Pour une troisième année et jusqu’au 4 mars, la Tohu tient son gala consacré à la discipline circassienne et, plus particulièrement, à ses étoiles d’ici et d’ailleurs. Cette grande fête mise en scène par Fernand Rainville, l’animateur de la soirée - un Sébastien Soldevila des 7 Doigts, haut en verbe et en humour - la décrit comme « un florilège de ce qui se fait de mieux aux quatre coins de la planète ». S’il n’est pas question de s’immerger dans l’univers merveilleux d’une production, on ressort néanmoins impressionné, de la salle circulaire.

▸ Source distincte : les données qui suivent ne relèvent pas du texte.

(* ===== verification/RRSession.v ===== *)
(** * A whole session: what was recorded is what is replayed

    The guest is deterministic: what it does next depends only on the values it
    was given. Devices are not: while recording they answer with any value and
    make any memory accesses. The steps below are the points at which the two
    meet, each the code of the emulator that runs in both modes. *)

From S2P Require Import Prelude CFile RRTypes PandaCallbacks RRState RRQueue RRFormat RRReplay.
From S2P Require Import RRReplayInv RRRecord RRMonitor.
Local Open Scope Z_scope.

Section Session.
Context `{TargetPhys} `{Machine}.

(** ** Devices *)

(** What a device does to the machine while the guest waits, with the call site
    the device passes where it does not use the current one. *)
Inductive device_call :=
| DMemRw (addr : Z) (buf : host_buf) (len : Z)
| DUnmap (addr : Z) (buf : host_buf) (len : Z)
| DRegion (start_addr size phys_offset : Z)
| DHd (call_site type src dest num_bytes : Z)
| DNet (call_site type src dest num_bytes : Z)
| DPacket (call_site : Z) (buf : host_buf) (size direction : Z).

(** The recording hooks of the devices: DMA in [cpu_physical_memory_rw_ex], *)
Definition hook_mem_rw (addr : Z) (buf : host_buf) (len : Z) : RR () :=
  r ← gets rr_in_record; p ← gets rr_record_in_progress;
  if r && p then rr_device_mem_rw_call_record addr buf len else mret ().
(** the end of a mapping in [cpu_physical_memory_unmap], *)
Definition hook_unmap (addr : Z) (buf : host_buf) (len : Z) : RR () :=
  r ← gets rr_in_record; p ← gets rr_record_in_progress;
  if r && p then rr_cpu_physical_memory_unmap_record addr buf len else mret ().
(** a new region in [cpu_register_physical_memory_log], *)
Definition hook_region (start_addr size phys_offset : Z) : RR () :=
  r ← gets rr_in_record; p ← gets rr_record_in_progress;
  if r && p then rr_reg_mem_call_record start_addr size phys_offset else mret ().
(** and the transfers that plugins follow, in [hw/ide/core.c] (of a drive that is not a
    CD) and [hw/e1000.c]. *)
Definition hook_hd (call_site type src dest num_bytes : Z) : RR () :=
  r ← gets rr_in_record;
  if (r : bool) then rr_record_hd_transfer call_site type src dest num_bytes else mret ().
Definition hook_net (call_site type src dest num_bytes : Z) : RR () :=
  r ← gets rr_in_record;
  if (r : bool) then rr_record_net_transfer call_site type src dest num_bytes else mret ().
Definition hook_packet (call_site : Z) (buf : host_buf) (size direction : Z) : RR () :=
  r ← gets rr_in_record;
  if (r : bool) then rr_record_handle_packet_call call_site buf size direction else mret ().

Definition do_device (d : device_call) : RR () :=
  match d with
  | DMemRw addr buf len => hook_mem_rw addr buf len
  | DUnmap addr buf len => hook_unmap addr buf len
  | DRegion a n o => hook_region a n o
  | DHd cs t a b n => hook_hd cs t a b n
  | DNet cs t a b n => hook_net cs t a b n
  | DPacket cs buf n dir => hook_packet cs buf n dir
  end.

Fixpoint do_devices (ds : list device_call) : RR () :=
  match ds with [] => mret () | d :: ds' => do_device d;; do_devices ds' end.

(** The devices' part of [main_loop_wait]. *)
Definition main_loop_wait_devices (devices : RR ()) : RR () :=
  r ← gets rr_in_record;
  (if (r : bool) then
     modify (set_rr_record_in_progress true);;
     modify (set_rr_skipped_callsite_location (callsite_Z RR_CALLSITE_MAIN_LOOP_WAIT));;
     rr_set_program_point
   else mret ());;
  p ← gets rr_in_replay;
  (if (p : bool) then mret () else devices);;
  r ← gets rr_in_record;
  if (r : bool) then modify (set_rr_record_in_progress false) else mret ().

(** ** The CPU loop *)

(** The head of the inner loop of [cpu_exec]: calls of the I/O thread are
    replayed, then the interrupt request [v] is recorded or replaced. *)
Definition cpu_exec_poll (v : Z) : RR Z :=
  p ← gets rr_in_replay;
  (if (p : bool) then
     modify (set_rr_skipped_callsite_location (callsite_Z RR_CALLSITE_MAIN_LOOP_WAIT));;
     rr_set_program_point;;
     rr_replay_skipped_calls
   else mret ());;
  rr_set_program_point;;
  modify (set_rr_skipped_callsite_location (callsite_Z RR_CALLSITE_CPU_EXEC_1));;
  rr_interrupt_request v.

(** After an interrupt was handled, the request is looked at again. *)
Definition cpu_exec_poll_again (v : Z) : RR Z :=
  rr_set_program_point;;
  modify (set_rr_skipped_callsite_location (callsite_Z RR_CALLSITE_CPU_EXEC_4));;
  rr_interrupt_request v.

(** The end of a replay is noticed in the CPU loop. *)
Definition cpu_exec_check_finished : RR bool :=
  m ← gets rr_mode;
  if decide (m = RR_REPLAY) then
    b ← rr_replay_finished;
    (if (b : bool) then upd_req (set_rr_end_replay_requested 1) else mret ());; mret b
  else mret false.

(** ** Steps of the guest *)

Definition rr_input (n : input_size) : Z → RR Z :=
  match n with In1 => rr_input_1 | In2 => rr_input_2 | In4 => rr_input_4 | In8 => rr_input_8 end.

(** Reading an input under [RR_DO_RECORD_OR_REPLAY], an access to a device that
    returns nothing, and the two places interrupts are polled. *)
Inductive guest_act :=
| GInput (n : input_size) (loc : RR_callsite_id)
| GDevice (loc : RR_callsite_id)
| GPoll
| GPollAgain.

Record guest_step := mkStep { st_cpu : cpu_env; st_act : guest_act }.

(** What the outside world does at a step. *)
Record world := mkWorld { w_calls : list device_call; w_value : Z }.

Definition run_step (st : guest_step) (w : world) : RR Z :=
  modify (set_first_cpu (st_cpu st));;
  match st_act st with
  | GInput n loc =>
      RR_DO_RECORD_OR_REPLAY (do_devices (w_calls w);; mret (w_value w))
        (λ v, rr_input n v;; mret ()) (rr_input n 0) (callsite_Z loc)
  | GDevice loc =>
      RR_DO_RECORD_OR_REPLAY (do_devices (w_calls w);; mret 0) (λ _, mret ()) (mret 0)
        (callsite_Z loc)
  | GPoll => main_loop_wait_devices (do_devices (w_calls w));; cpu_exec_poll (w_value w)
  | GPollAgain => cpu_exec_poll_again (w_value w)
  end.

(** The guest decides its next step from the values it got. *)
Definition guest := list Z → option guest_step.

(** Run the guest while the world goes on; returns the values it got. *)
Fixpoint run_guest (g : guest) (hist : list Z) (ws : list world) : RR (list Z) :=
  match ws with
  | [] => mret hist
  | w :: ws' =>
      match g hist with
      | None => mret hist
      | Some st => v ← run_step st w; run_guest g (hist ++ [v]) ws'
      end
  end.

(** ** What a step puts in the log *)

Definition pp_of (c : cpu_env) : RR_prog_point := mkPP (eip c) (ecx c) (rr_guest_instr_count c).

Definition dev_callsite (loc : Z) (d : device_call) : Z :=
  match d with
  | DHd cs _ _ _ _ | DNet cs _ _ _ _ | DPacket cs _ _ _ => cs
  | _ => loc
  end.

Definition dev_args (d : device_call) : RR_skipped_call_args :=
  match d with
  | DMemRw a b n => ArgsMemRw (mkMemRw a b (wrap 32 n))
  | DUnmap a b n => ArgsUnmap (mkUnmap a b n)
  | DRegion a n o => ArgsRegion (mkRegion a n o)
  | DHd _ t a b n => ArgsHd (mkHd t a b n)
  | DNet _ t a b n => ArgsNet (mkNet t a b n)
  | DPacket _ b n dir => ArgsPacket (mkPacket b (wrap 32 n) dir) 0
  end.

Definition dev_item (pp : RR_prog_point) (loc : Z) (d : device_call) : log_item :=
  mkItem pp (wrap 8 (dev_callsite loc d)) (LCall (item_of_args (dev_args d))).

Definition act_loc (a : guest_act) : Z :=
  match a with
  | GInput _ loc | GDevice loc => callsite_Z loc
  | GPoll | GPollAgain => callsite_Z RR_CALLSITE_MAIN_LOOP_WAIT
  end.

Definition poll_items (pp : RR_prog_point) (cs : RR_callsite_id) (v : Z) : list log_item :=
  if v =? 0 then [] else [mkItem pp (callsite_Z cs) (LInterrupt (wrap 16 v))].

(** The entry for the value of the step, after those of the devices. *)
Definition value_items (st : guest_step) (v : Z) : list log_item :=
  let pp := pp_of (st_cpu st) in
  match st_act st with
  | GInput n loc => [mkItem pp (callsite_Z loc) (input_body n v)]
  | GDevice _ => []
  | GPoll => poll_items pp RR_CALLSITE_CPU_EXEC_1 v
  | GPollAgain => poll_items pp RR_CALLSITE_CPU_EXEC_4 v
  end.

Definition step_calls (st : guest_step) (w : world) : list device_call :=
  match st_act st with GPollAgain => [] | _ => w_calls w end.

Definition step_items (st : guest_step) (w : world) : list log_item :=
  (dev_item (pp_of (st_cpu st)) (act_loc (st_act st)) <$> step_calls st w)
  ++ value_items st (w_value w).

Definition step_value (st : guest_step) (w : world) : Z :=
  match st_act st with GDevice _ => 0 | _ => w_value w end.

(** ** Recording *)

(** The log file [name] holds a header and [items]. *)
Definition rec_inv (s : rr_state) (name : string) (items : list log_item) : Prop :=
  ∃ l f hdr, recording s l f ∧ log_type l = RECORD ∧ f_name f = name ∧
    length hdr = 24%nat ∧ h_data (rr_host s) name = hdr ++ concat (item_bytes <$> items) ∧
    last_prog_point l = default pp_zero (li_pp <$> last items).

Definition rec_frame (s s' : rr_state) : Prop :=
  ∃ l h, s' = set_rr_nondet_log l (set_rr_host h s).

#[local] Opaque item_bytes.

Lemma rec_frame_trans s1 s2 s3 : rec_frame s1 s2 → rec_frame s2 s3 → rec_frame s1 s3.
Proof. intros (? & ? & ->) (l & h & ->). by exists l, h. Qed.

Lemma rec_frame_refl s : rec_frame s s.
Proof. exists (rr_nondet_log s), (rr_host s). by destruct s. Qed.

Lemma record_item_inv s name items cs v :
  rec_inv s name items → variant_ok v →
  ∃ s', record_item cs v s = Ok () s' ∧
    rec_inv s' name (items ++ [mkItem (rr_prog_point s) (wrap 8 cs) (body_of_variant v)]) ∧
    rec_frame s s'.
Proof.
  intros (l & f & hdr & Hr & Ht & Hn & Hh & Hd & Hp) Hv.
  rewrite (record_item_ok _ _ _ _ _ Hr Hv).
  destruct (recorded_recording _ _ _ cs v Hr) as (l' & f' & Hr' & Ht' & _ & Hn' & Hp' & Hd').
  eexists. split; [done|]. split.
  - exists l', f', hdr. split; [done|]. split; [congruence|]. split; [congruence|].
    split; [done|]. split.
    + subst name. rewrite Hd', Hd, fmap_app, concat_app, <-app_assoc. f_equal. f_equal.
      unfold recorded_item. symmetry. apply app_nil_r.
    + rewrite last_snoc. simpl. done.
  - by do 2 eexists.
Qed.

Lemma rec_inv_ext s s' name items :
  rec_inv s name items → rr_mode s' = rr_mode s → rr_nondet_log s' = rr_nondet_log s →
  rr_host s' = rr_host s → rec_inv s' name items.
Proof.
  intros (l & f & hdr & [] & ?) E1 E2 E3. exists l, f, hdr. rewrite E3. split; [|done].
  split; congruence.
Qed.

Definition dev_ok (d : device_call) : Prop := args_ok (dev_args d).

Lemma do_device_inv s name items d :
  rec_inv s name items → rr_record_in_progress s = true → dev_ok d →
  ∃ s', do_device d s = Ok () s' ∧
    rec_inv s' name (items ++ [dev_item (rr_prog_point s) (rr_skipped_callsite_location s) d]) ∧
    rec_frame s s'.
Proof.
  intros Hr Hp Hok.
  destruct (record_item_inv s name items (dev_callsite (rr_skipped_callsite_location s) d)
    (VCall (dev_args d)) Hr Hok) as (s' & Hs' & Hr' & Hf).
  exists s'. split; [|done].
  assert (rr_in_record s = true) as Hm.
  { destruct Hr as (l & f & hdr & [Hm] & _). unfold rr_in_record. by rewrite Hm. }
  destruct d; simpl;
    unfold hook_mem_rw, hook_unmap, hook_region, hook_hd, hook_net, hook_packet;
    rewrite !bind_gets, Hm, ?Hp; done.
Qed.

Parmi la dizaine de numéros-signatures sans autre fil conducteur que l’excellence de leurs artistes, celui de Matthew Richardson (soliste dans Varei
kai du Cirque du Soleil) vaut presque à lui seul le déplacement. À bord de sa roue Cyr transformée en capteur de rêves, le saltimbanque rend hommage à son père décédé. En moins de cinq minutes, son tour de piste à fleur de peau, où l’on entend des bribes de conversations avec celui qui l’a engendré, aboutit en une véritable oeuvre peinte, dont on peut même se procurer un exemplaire.
« UN SPORT NATIONAL »
Les Coups de coeur sont aussi l’occasion de découvrir des talents rattachés à des compagnies et à des spectacles qui ne se sont jamais encore arrêtés dans la métropole. C’est le cas des Américains Mary Wolfe et Tyce Nielsen, qui forment un couple redoutable sur trapèze comme dans la vie. Mais ce sont surtout les soeurs contorsionnistes mongoles Erdenesuvd et Buyankhishing Ganbaatar qui captent l’attention. Leur force, leur grâce et leur symbiose nourrissent autant les réactions incrédules que contemplatives tout au long de leurs six minutes sous les projecteurs. « La contorsion, c’est un p’tit peu leur sport national », prévient d’ailleurs notre hôte.
Des visages plus connus ne laissent personne de glace en foulant l’arène de la cité des arts du cirque. Le duo de main à main, composé de Julius Bitterling et César Mispelon du Cirque Éloïse, suscite à la fois rires et étonnement. Aimantés l’un à l’autre, les comparses se chamaillent, s’escaladent et s’entortillent tels deux bouts de ficelles impossibles à démêler.
CLOWNESQUE
Hugo Ouellet-Côté de Flip Fabrique est lui aussi spectaculaire et clownesque. Ce maître des sangles, non seulement frappe l’imaginaire dans un extrait de Transit, avec les images que son téléphone tenu à bout de pied retransmet en simultané sur écran géant, mais amuse également les plus petits, plongeant tête première pour attraper un beigne au sol sur l’air des Bonbons de Jacques Brel. Mention spéciale également à Marie Ève Bisson et son numéro de cerceau, tiré de Kooza du Cirque du Soleil, à Jonathan Morin, l’inventeur de la roue croisée, ainsi qu’à la Britannique Nicole Heaslewood et son hula hoop de feu.